With auditor Craig Sorensen out of office as a result of the vehicle-use scandal, Salt Lake County officials are resurrecting discussions about reducing the number of elected officials in Salt Lake County.
The county has 18 elected offices: nine members of the County Council, one mayor and eight others with specific duties assessor, auditor, clerk, district attorney, recorder, sheriff, surveyor and treasurer.
The idea of combining some of the lesser offices or making them appointed positions has cropped up from time to time most notably during discussions before the change of county government in 2000 but so far no change has come of it.
With Sorensen out, that may change.
"Craig Sorensen had a very strong personality," assessor Lee Gardner said Tuesday. "Now that he's gone, (council members) are thinking they might do something they were too scared to do before."

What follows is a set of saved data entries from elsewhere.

(* ===== verification/DirSpec.v ===== *)
(** * Listing and measuring directories

    The size of a directory is the sum of the sizes of the files in the tree
    below it; a listing has the names of the directory, in order, and its reply
    is as long as the count in it says. *)

From S2P Require Import Prelude Endian CMem Os Stream CString AbsFile FileIso Client.
From S2P Require Import Paths OpenCmd FileCmds DirCmds Frame Scenario.

(** ** The tree below a path, in terms of what the system shows *)

(** Entries that count: not the directory itself or its parent, and of a length
    that the protocol can carry. *)
Definition listed (name : bytes) : bool :=
  negb (IS_PARENT_DIR name) && IS_RANGE (blen name) 1 MAX_FILE_LEN.

Definition mode_is (flag md : Z) : bool := Z.land md flag =? flag.

(** The sum of [f] over the listed names, where it is defined for all of them. *)
Fixpoint sum_sizes (f : bytes -> option Z) (names : list bytes) : option Z :=
  match names with
  | [] => Some 0
  | n :: names =>
      if listed n then a ← f n; b ← sum_sizes f names; Some (a + b) else sum_sizes f names
  end.

Section tree.
Context {W : Type} `{PosixView W, StreamView W}.
Implicit Types w : W.

Definition entry_size (below : bytes -> option Z) w (path name : bytes) : option Z :=
  let p := path ++ [slash] ++ name in
  '(sz, md) ← meta_at w p;
  if mode_is S_IFDIR md then below p else if mode_is S_IFREG md then Some sz else Some 0.

(** The bytes in the files of a tree of at most [depth] levels, with fewer than
    [entries] names in each directory. *)
Fixpoint tree_size (depth entries : nat) w (path : bytes) : option Z :=
  match depth with
  | O => None
  | S depth =>
      match meta_at w path, dir_at w path with
      | Some _, Some names =>
          if (length names <? entries)%nat then
            sum_sizes (entry_size (tree_size depth entries w) w path) names
          else None
      | _, _ => None
      end
  end.

(** The same files and directories, and of the directory streams in [D] the same are
    open and have the same names left. *)
Record same_tree (D : Z -> Prop) w w' : Prop := {
  st_meta p : meta_at w' p = meta_at w p;
  st_dir p : dir_at w' p = dir_at w p;
  st_left d : D d -> dir_left w' d = dir_left w d;
  st_mem : memory w -> memory w';
}.

(** The number that is asked for, or the error when memory or streams run out. *)
Definition answered w (r n : Z) : Prop := r = n \/ r = FAILED /\ ~ memory w.

Lemma answered_from w w' r n : (memory w -> memory w') -> answered w' r n -> answered w r n.
Proof. intros Hm [->|[-> Hn]]; [by left|right; auto]. Qed.

Lemma same_tree_trans (D : Z -> Prop) w1 w2 w3 :
  same_tree D w1 w2 -> same_tree D w2 w3 -> same_tree D w1 w3.
Proof.
  intros [A1 A2 A3 A4] [B1 B2 B3 B4]. split; [intros; by rewrite B1|intros; by rewrite B2| |auto].
  intros d Hd. by rewrite B3, A3.
Qed.

Lemma same_tree_mono (D D' : Z -> Prop) w w' :
  (forall d, D' d -> D d) -> same_tree D w w' -> same_tree D' w w'.
Proof. intros Hd []. split; auto. Qed.

Lemma keeps_fs_tree P w w' : keeps_fs P w w' -> steady w w' -> same_tree any_fd w w'.
Proof. intros [] []. by split. Qed.

Lemma keeps_dirs_tree (D : Z -> Prop) w w' : keeps_dirs D w w' -> steady w w' -> same_tree D w w'.
Proof. intros [] []. by split. Qed.

(** A stream that was opened and closed again is as it was. *)
Lemma same_tree_closed w w' d : same_tree (fun d' => d' <> d) w w' -> dir_left w' d = dir_left w d ->
  same_tree any_fd w w'.
Proof.
  intros [A B C D] Hd. split; [done|done| |done]. intros d' _.
  destruct (decide (d' = d)) as [->|Hne]; [done|by apply C].
Qed.

Lemma sum_sizes_ext f g names : (forall n, f n = g n) -> sum_sizes f names = sum_sizes g names.
Proof. intros E. induction names as [|n names IH]; cbn; [done|]. by rewrite E, IH. Qed.

Lemma entry_size_ext f g w w' path n :
  (forall p, meta_at w' p = meta_at w p) -> (forall p, f p = g p) ->
  entry_size f w' path n = entry_size g w path n.
Proof.
  intros Hm E. unfold entry_size. rewrite Hm. destruct (meta_at w _) as [[sz md]|]; cbn; [|done].
  by rewrite E.
Qed.

Lemma tree_size_ext D w w' depth entries path :
  same_tree D w w' -> tree_size depth entries w' path = tree_size depth entries w path.
Proof.
  intros T. revert path. induction depth as [|depth IH]; intros path; cbn [tree_size]; [done|].
  rewrite (st_meta D w w' T), (st_dir D w w' T).
  destruct (meta_at w path), (dir_at w path); try done. destruct (_ <? _)%nat; [|done].
  apply sum_sizes_ext. intros n. apply (entry_size_ext _ _ w w' path n (st_meta D w w' T) IH).
Qed.

Lemma sum_sizes_nonneg f names a :
  (forall n b, f n = Some b -> 0 <= b) -> sum_sizes f names = Some a -> 0 <= a.
Proof.
  intros Hf. revert a. induction names as [|n names IH]; intros a; cbn; [intros [= <-]; lia|].
  destruct (listed n); [|apply IH]. destruct (f n) as [x|] eqn:Ex; [|done]; cbn.
  destruct (sum_sizes f names) as [y|]; [|done]. intros [= <-].
  apply Hf in Ex. specialize (IH _ eq_refl). lia.
Qed.
End tree.

Section size.
Context {W : Type} `{PosixLaws W, !StreamView W, !StreamLaws W}.
Variables (st_uninit : file_stat_t).
Implicit Types w : W.

Lemma entry_size_nonneg f w path n b :
  (forall p a, f p = Some a -> 0 <= a) -> entry_size f w path n = Some b -> 0 <= b.
Proof.
  intros Hf. unfold entry_size. destruct (meta_at w _) as [[sz md]|] eqn:E; [cbn|done].
  destruct (mode_is S_IFDIR md); [apply Hf|].
  destruct (mode_is S_IFREG md); intros [= <-]; [by eapply law_meta_size|lia].
Qed.

Lemma tree_size_nonneg depth entries w path a : tree_size depth entries w path = Some a -> 0 <= a.
Proof.
  revert path a. induction depth as [|depth IH]; intros path a; cbn [tree_size]; [done|].
  destruct (meta_at w path), (dir_at w path); try done. destruct (_ <? _)%nat; [|done].
  apply sum_sizes_nonneg. intros n b. by apply entry_size_nonneg.
Qed.

Lemma stat_file_meta p fs w :
  exists r st w', stat_file (Some p) fs w = (r, st, w') /\ same_tree any_fd w w' /\
    match meta_at w p with
    | Some (sz, md) => r = 0 /\ file_size st = sz /\ mode st = md
    | None => r < 0
    end.
Proof.
  unfold stat_file. destruct (sys_stat p w) as [[r st] w'] eqn:E.
  pose proof (law_stat_meta _ _ _ _ _ E) as Hm. pose proof (sl_stat _ _ _ _ _ E) as [Hst _].
  apply law_stat in E as [Hk _].
  destruct (meta_at w p) as [[sz md]|]; [destruct Hm as (-> & ? & ?)|subst r]; cbn;
    do 3 eexists; (split; [done|]); (split; [by eapply keeps_fs_tree|done]).
Qed.

(** The calls on directories keep the tree. *)
Lemma readdir_tree d w e w' : sys_readdir d w = (e, w') -> same_tree (fun d' => d' <> d) w w'.
Proof. intros E. pose proof (sl_readdir _ _ _ _ E) as [? _]. apply law_readdir in E as [? _]. by apply keeps_dirs_tree. Qed.

Lemma closedir_tree d w : same_tree (fun d' => d' <> d) w (sys_closedir d w) /\ dir_left (sys_closedir d w) d = None.
Proof. destruct (law_closedir d w) as (? & _ & ?), (sl_closedir d w) as [? _]. split; [by apply keeps_dirs_tree|done]. Qed.

(** A directory that is opened, or not for want of memory or streams. *)
Lemma opendir_tree p w names d w' : sys_opendir p w = (d, w') -> dir_at w p = Some names ->
  match d with
  | Some d => same_tree (fun d' => d' <> d) w w' /\ dir_left w d = None /\ dir_left w' d = Some names
  | None => ~ memory w /\ same_tree any_fd w w'
  end.
Proof.
  intros E Hp. pose proof (sl_opendir _ _ _ _ E) as [S _]. destruct (law_opendir _ _ _ _ E) as (T & _ & Hl).
  apply keeps_dirs_tree in T; [|done]. destruct d as [d|].
  - destruct (Hl d eq_refl) as [Hn Hd]. split; [|by rewrite Hd, Hp]. eapply same_tree_mono, T. congruence.
  - split; [|by eapply same_tree_mono, T]. intros M. destruct (sl_opendir_ok p w names M Hp) as [d Hd].
    by rewrite E in Hd.
Qed.

Lemma opened_closed w1 w2 w3 d : same_tree (fun d' => d' <> d) w1 w2 -> dir_left w1 d = None ->
  same_tree (fun d' => d' <> d) w2 w3 -> same_tree any_fd w1 (sys_closedir d w3).
Proof.
  intros A Hn B. destruct (closedir_tree d w3) as [C Hc]. apply same_tree_closed with d; [|by rewrite Hc].
  eapply same_tree_trans, C. by eapply same_tree_trans.
Qed.

Section loop.
Variables (depth entries : nat) (nested : bytes -> W -> option (Z * W)).
Hypothesis nested_spec : forall w p m,
  tree_size depth entries w p = Some m -> m < 2 ^ 63 ->
  exists r w', nested p w = Some (r, w') /\ answered w r m /\ same_tree any_fd w w'.

Lemma dir_size_loop_spec k d path names acc total w :
  dir_left w d = Some names -> (length names < k)%nat -> 0 <= acc ->
  sum_sizes (entry_size (tree_size depth entries w) w path) names = Some total ->
  acc + total < 2 ^ 63 ->
  exists r w', dir_size_loop st_uninit nested k d (path ++ [slash]) acc w = Some (r, w') /\
    answered w r (acc + total) /\ same_tree (fun d' => d' <> d) w w'.
Proof.
  revert names acc total w. induction k as [|k IH]; intros names acc total w Hl Hk Ha Hs Hb; [lia|].
  cbn [dir_size_loop]. destruct (law_readdir_ok d w names Hl) as (w1 & E1 & Hl1). rewrite E1.
  apply readdir_tree in E1 as T1.
  assert (forall n, entry_size (tree_size depth entries w1) w1 path n =
                    entry_size (tree_size depth entries w) w path n) as Hext.
  { intros n. apply entry_size_ext; [apply T1|]. intros p. by eapply tree_size_ext. }
  destruct names as [|n names]; cbn [head tail] in *.
  { injection Hs as <-. exists acc, w1. split; [done|]. split; [left; lia|done]. }
  cbn [length] in Hk. cbn [sum_sizes] in Hs. unfold listed in Hs.
  assert (forall w2 a b, same_tree any_fd w1 w2 -> 0 <= acc + a -> a + b = total ->
    sum_sizes (entry_size (tree_size depth entries w1) w1 path) names = Some b -> exists r w',
    dir_size_loop st_uninit nested k d (path ++ [slash]) (acc + a) w2 = Some (r, w') /\
    answered w r (acc + total) /\ same_tree (fun d' => d' <> d) w w') as Hgo.
  { intros w2 a b T2 Hpos <- Eb. assert (same_tree (fun d' => d' <> d) w1 w2) as T3 by by eapply same_tree_mono, T2.
    destruct (IH names (acc + a) b w2) as (r & w' & -> & Hr & T4); [by rewrite (st_left _ _ _ T2)|lia|lia| |lia|].
    - rewrite <- Eb. apply sum_sizes_ext. intros m. apply entry_size_ext; [apply T3|].
      intros p. by eapply tree_size_ext.
    - pose proof (same_tree_trans _ _ _ _ T1 T3) as T. exists r, w'. split; [done|]. split.
      + apply answered_from with w2; [apply T|]. by rewrite Z.add_assoc.
      + by eapply same_tree_trans. }
  assert (same_tree any_fd w1 w1) as T0 by by split.
  specialize (Hgo w1 0 total T0 ltac:(lia) eq_refl) as Hskip. rewrite Z.add_0_r, (sum_sizes_ext _ _ _ Hext) in Hskip.
  destruct (IS_PARENT_DIR n); cbn [negb andb] in Hs; [by apply Hskip|].
  destruct (IS_RANGE (blen n) 1 MAX_FILE_LEN); cbn [negb]; [|by apply Hskip]. clear Hskip.
  rewrite <- Hext in Hs. destruct (entry_size _ w1 path n) as [a|] eqn:Ea; [|done]. cbn in Hs.
  rewrite <- (sum_sizes_ext _ _ _ Hext) in Hs.
  destruct (sum_sizes _ names) as [b|] eqn:Eb; [|done]. injection Hs as <-.
  assert (0 <= a) as Ha0 by (eapply entry_size_nonneg, Ea; intros; by eapply tree_size_nonneg).
  assert (0 <= b) as Hb0.
  { eapply sum_sizes_nonneg, Eb. intros m x. apply entry_size_nonneg. intros. by eapply tree_size_nonneg. }
  unfold entry_size in Ea. rewrite <- app_assoc. cbn [app].
  destruct (stat_file_meta (path ++ [slash] ++ n) st_uninit w1) as (r & st & w2 & E2 & T2 & Hst).
  cbn [app] in *. rewrite E2. destruct (meta_at w1 _) as [[sz md]|]; [cbn in Ea|done].
  destruct Hst as (-> & <- & <-). cbn [Z.ltb Z.compare].
  unfold is_dir, is_reg. unfold mode_is in Ea.
  destruct (Z.land (mode st) S_IFDIR =? S_IFDIR).
  - destruct (nested_spec w2 (path ++ slash :: n) a) as (r & w3 & -> & Hr & T3);
      [by rewrite (tree_size_ext _ _ _ _ _ _ T2)|lia|].
    pose proof (same_tree_trans _ _ _ _ T2 T3) as T23. destruct Hr as [->|[-> Hno]].
    + destruct (Z.ltb_spec a 0); [lia|]. rewrite s64_small by lia. by apply (Hgo w3 a b T23); [lia|..].
    + change (FAILED <? 0) with true. exists FAILED, w3. split; [done|].
      split; [right; split; [done|]; intros M; by apply Hno, T2, T1|].
      eapply same_tree_trans; [exact T1|]. by eapply same_tree_mono, T23.
  - destruct (Z.land (mode st) S_IFREG =? S_IFREG); injection Ea as <-.
    + rewrite s64_small by lia. by apply (Hgo w2 (file_size st) b T2); [lia|..].
    + specialize (Hgo w2 0 b T2). rewrite Z.add_0_r in Hgo. apply Hgo; [lia|done|done].
Qed.
End loop.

The topic came up in Tuesday's council meeting, though it would take a long time and several more discussions before the issue went before voters, who would have to approve any change.
Council vice chairman Russell Skousen said he wanted to bring up the topic before the county Republican Central Committee meets Saturday to decide what three names they will recommend to the council for Sorensen's replacement.
The council will choose a replacement from those three names.
Skousen said it was only fair that whoever the committee chooses be on notice that the number and structure of the elected offices may change at the end of the interim auditor's two-year term, in case that person is thinking of running for the office in 2006.
Current chief deputy auditor David Beck is the leading candidate right now.
Arguments vary as to whether consolidating elected offices, or making them appointed positions, would be good or bad for the county. Several smaller counties combine positions (such as clerk and auditor, or surveyor and recorder), but their counterparts in Salt Lake County said given the county's size, that's a bad idea.
"I think the duties of the clerk in Salt Lake County are much too large" for it to be merged with another position, Clerk Sherrie Swensen said.
The existing system "is an intentional separation of powers and a safeguard against widespread corruption and cronyism," Recorder Gary Ott said.
Gardner said the council, rather than looking at the other elected officials, might start by looking at itself. The council has six members elected by district, with three others elected at large, each of them with an administrative assistant.
"I don't think we really need more than one at-large member," Gardner said.
Several elected officials, including some members of the council, described the renewed discussions as a "knee-jerk reaction" to the vehicle-use scandal.